> _Excerpted data_:

Definition rec_PTROFSC (a b c : Z) : M ins_end :=
  let* ptrref := r_slot b in
  let* ofsref := r_slot c in
  let* aref := r_emit kPLOAD (IRType_num IRT_I64) ptrref ofsref in
  r_setSlot a aref;* rret Recorded.

(** [for (i = 0; i < n; ++i) args[i] = buf_.slot(...)] into an array of
    32 elements. *)
Fixpoint slots (ns : list Z) : M (list Z) :=
  match ns with
  | [] => rret []
  | n :: ns' => let* x := r_slot n in let* xs := slots ns' in rret (x :: xs)
  end.

(** The operand bytes behind an instruction. *)
Definition arg_bytes (p n : Z) : M (list Z) :=
  lift (fun c => fold_right (fun i acc => let! b := load_ins_u1 (mem c) (p + i) in
                                          let! l := acc in Ok (b :: l)) (Ok []) (seqZ 0 n)).

Definition rec_CALLT (ins base a c : Z) : M ins_end :=
  let* clos := r_reg base a in
  let* clos := r_followIndirections fuel a clos in
  require* c <=? 32 in
  let* args := slots (seqZ 0 c) in
  let* node_ref := r_slot a in
  let* ptr_mask := lift (fun k => load_ins (mem k) (ins + 4)) in
  or_abort (recordGenericApply2 (Z.lor c (u4 (Z.shiftl ptr_mask 8))) base node_ref clos args None).

Definition rec_CALL (ins base a c : Z) : M ins_end :=
  let* clos := r_reg base a in
  let* clos := r_followIndirections fuel a clos in
  let* fnode_ref := r_slot a in
  require* c <? 32 in
  let* ptr_mask := lift (fun k => load_ins (mem k) (ins + 4)) in
  let* regs := arg_bytes (ins + 8) c in
  let* args := slots regs in
  let returnPc := ins + 8 + 4 * BcIns.BC_ROUND c + 4 in
  or_abort (recordGenericApply2 (Z.lor c (u4 (Z.shiftl ptr_mask 8))) base fnode_ref clos args
              (Some returnPc)).

Definition rec_EVAL (ins base a : Z) : M ins_end :=
  let* tnode := r_reg base a in
  let* tnode := r_followIndirections fuel a tnode in
  let* noderef := r_slot a in
  specialiseOnInfoTable noderef tnode;*
  let* hnf := lift (fun c => isHNF (mem c) tnode) in
  let* topslot := lift (fun c => Ok ((t_top (currentThread c) - base) / 8)) in
  if hnf : bool then r_setSlot (topslot + FRAME_SIZE) noderef;* rret Recorded
  else
    let* top := r_top in
    require* top =? topslot in
    let* code := r_code tnode in
    let* upd := lift (fun c => Ok (stg_UPD_closure_addr (misc c))) in
    let* upd_clos_lit := r_literal IRT_CLOS upd in
    let* newbase := r_pushFrame base (ins + 8) upd_clos_lit Misc.UPD_frame_size in
    match newbase with
    | None => rret Aborted
    | Some newbase =>
        r_setSlot 0 noderef;*
        r_setSlot 1 TRef.none;*
        let* ret := lift (fun c => Ok (stg_UPD_return_pc (misc c))) in
        let* newbase := r_pushFrame newbase ret noderef (framesize code) in
        match newbase with
        | None => rret Aborted
        | Some _ => clearSlots 0 (framesize code);* set_branch;* rret Recorded
        end
    end.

> _What you are asked to do_: What you give back should be exactly the lines from the one with "let* newbase := r_pushFrame newbase" through the final line of the listing, and no others.

> _Your solution_:
        let* newbase := r_pushFrame newbase ret noderef (framesize code) in
        match newbase with
        | None => rret Aborted
        | Some _ => clearSlots 0 (framesize code);* set_branch;* rret Recorded
        end
    end.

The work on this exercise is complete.